* **Records to use**:
(* ===== verification/TxQueueDrops.v ===== *)
(** * The transaction queue: transactions that leave it

    The invariant of the queue, and the operations that drop transactions:
    [dropTransactions], [ban], [removeApplied] and [shift] of
    [src/herder/TransactionQueue.cpp]. *)
From stdpp Require Import base tactics numbers list sorting gmap sets.
From Stdlib Require Import ZArith Lia Bool.
From S2P Require Import Prelude Numeric OfferExchange LedgerEntries Balances Fees Containers TransactionQueue TxQueueTheorems.

Open Scope Z_scope.
Open Scope kin_scope.

(** Sums over the transactions of an account do not depend on their order. *)
#[export] Instance holds_Permutation (s : AccountState) : Proper ((≡ₚ) ==> iff) (holds s).
Proof. intros l1 l2 Hl. unfold holds, txs_of, bops. by rewrite Hl. Qed.

Lemma books_Permutation (q : TransactionQueue) (T T' E : list QueuedTx) : T ≡ₚ T' -> books q T E -> books q T' E.
Proof.
  intros HT [Hpr Had Hfe Hfb Hob Htx Hso Hop].
  split; try done; try setoid_rewrite <- HT; done.
Qed.

(** What [E] does not have, [T] has. *)
Lemma split_off (B T E R : list QueuedTx) : T ++ E ≡ₚ B ++ R -> (forall e, e ∈ E -> e ∉ B) -> exists T', T ≡ₚ B ++ T'.
Proof.
  revert T. induction B as [|b B IH]; intros T Hp He; [by exists T|].
  assert (b ∈ T) as Hb.
  { assert (b ∈ T ++ E) as [|Hb]%elem_of_app by (rewrite Hp; by left); [done|]. exfalso. apply (He b Hb). by left. }
  apply elem_of_Permutation in Hb as [T1 HT1]. destruct (IH T1) as [T' HT'].
  - apply (Permutation_cons_inv (a := b)). by rewrite app_comm_cons, <- HT1.
  - intros e Hin Hne. apply (He e Hin). by right.
  - exists T'. by rewrite HT1, HT'.
Qed.

Section queue.
Context (envelope : Z -> TransactionFrameBase).
Notation genuine := (genuine envelope).

(** The state of an account. *)
Record counted (pendingDepth : Z) (a : AccountID) (s : AccountState) : Prop := {
  ct_genuine : Forall (fun t => tx_sourceID (mTx t) = a /\ genuine (mTx t)) (mTransactions s);
  ct_contiguous : exists n, 1 <= n /\ contiguous n (mTransactions s);
  ct_holds : holds s (mTransactions s);
  ct_age : 0 <= mAge s < pendingDepth;
  ct_idle : mTransactions s = [] -> mAge s = 0;
}.

(** The invariant: the transactions of the queue are those of the limiter, [T],
    and those it does not have yet, [E]; every account is counted. *)
Record ok (q : TransactionQueue) (T E : list QueuedTx) : Prop := {
  ok_books : books q T E;
  ok_queued : queued (mAccountStates q) ≡ₚ T ++ E;
  ok_accounts : forall a s, mAccountStates q !! a = Some s -> counted (mPendingDepth q) a s;
  ok_present : present (mAccountStates q);
  ok_depth : 1 <= mPendingDepth q <= UINT32_MAX;
  ok_minFee : 0 <= fst (mMinFeeNeeded (mTxQueueLimiter q)) <= INT64_MAX /\
    0 <= snd (mMinFeeNeeded (mTxQueueLimiter q)) <= UINT32_MAX;
  ok_multiplier : is_u32 (mPoolLedgerMultiplier (mTxQueueLimiter q));
  ok_size : ops T <= UINT32_MAX * UINT32_MAX;
}.

(** No transaction of the queue is banned, but for the hashes [S]. *)
Definition unbanned (S : list QueuedTx) (q : TransactionQueue) : Prop :=
  mBannedTransactions q <> [] /\
  forall tx, tx ∈ queued (mAccountStates q) -> isBanned (fullHash tx) q = true -> exists b, b ∈ S /\ fullHash b = fullHash tx.

(** What an operation that drops transactions leaves. *)
Record dropped (q q' : TransactionQueue) : Prop := {
  dp_lists : forall a, sublist (list_of (mAccountStates q') a) (list_of (mAccountStates q) a);
  dp_rest : q' = with_banned (mBannedTransactions q')
    (with_limiter (mTxQueueLimiter q') (with_accounts (mAccountStates q') q));
  dp_sublist : sublist (mTxs (mTxQueueLimiter q')) (mTxs (mTxQueueLimiter q));
  dp_limiter : mPoolLedgerMultiplier (mTxQueueLimiter q') = mPoolLedgerMultiplier (mTxQueueLimiter q) /\
    mMinFeeNeeded (mTxQueueLimiter q') = mMinFeeNeeded (mTxQueueLimiter q) /\
    mTxsSeed (mTxQueueLimiter q') = mTxsSeed (mTxQueueLimiter q);
  dp_bans : Forall2 (⊆) (mBannedTransactions q) (mBannedTransactions q');
}.

Lemma dropped_refl (q : TransactionQueue) : dropped q q.
Proof. split; try done. by destruct q. Qed.

Lemma dropped_trans (q1 q2 q3 : TransactionQueue) : dropped q1 q2 -> dropped q2 q3 -> dropped q1 q3.
Proof.
  intros H1 H2. split.
  - intros a. by rewrite (dp_lists _ _ H2), (dp_lists _ _ H1).
  - rewrite (dp_rest _ _ H2) at 1. by rewrite (dp_rest _ _ H1).
  - by rewrite (dp_sublist _ _ H2), (dp_sublist _ _ H1).
  - destruct (dp_limiter _ _ H2) as (->&->&->). apply (dp_limiter _ _ H1).
  - etrans; [apply (dp_bans _ _ H1)|apply (dp_bans _ _ H2)].
Qed.

Lemma isBanned_spec (h : Z) (q : TransactionQueue) : isBanned h q = true <-> exists i s, mBannedTransactions q !! i = Some s /\ h ∈ s.
Proof using Type.
  clear envelope.
  unfold isBanned. rewrite existsb_exists. setoid_rewrite bool_decide_eq_true. setoid_rewrite <- list_elem_of_In.
  setoid_rewrite list_elem_of_lookup. split; [intros (s&[i Hi]&Hh)|intros (i&s&Hi&Hh)]; naive_solver.
Qed.

Lemma isBanned_mono (h : Z) (q q' : TransactionQueue) :
  Forall2 (⊆) (mBannedTransactions q) (mBannedTransactions q') -> isBanned h q = true -> isBanned h q' = true.
Proof using Type.
  clear envelope.
  rewrite !isBanned_spec. intros Hf (i&s&Hi&Hh). destruct (Forall2_lookup_l _ _ _ _ _ Hf Hi) as (s'&Hi'&Hs).
  exists i, s'. split; [done|]. by apply Hs.
Qed.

* **Exercise objective**: Copy only this part of the entries above: the line with "(** The invariant: the", the line with "0 <= snd (mMinFeeNeeded", and the lines between, all exactly as written.

* **Answer box**:
(** The invariant: the transactions of the queue are those of the limiter, [T],
    and those it does not have yet, [E]; every account is counted. *)
Record ok (q : TransactionQueue) (T E : list QueuedTx) : Prop := {
  ok_books : books q T E;
  ok_queued : queued (mAccountStates q) ≡ₚ T ++ E;
  ok_accounts : forall a s, mAccountStates q !! a = Some s -> counted (mPendingDepth q) a s;
  ok_present : present (mAccountStates q);
  ok_depth : 1 <= mPendingDepth q <= UINT32_MAX;
  ok_minFee : 0 <= fst (mMinFeeNeeded (mTxQueueLimiter q)) <= INT64_MAX /\
    0 <= snd (mMinFeeNeeded (mTxQueueLimiter q)) <= UINT32_MAX;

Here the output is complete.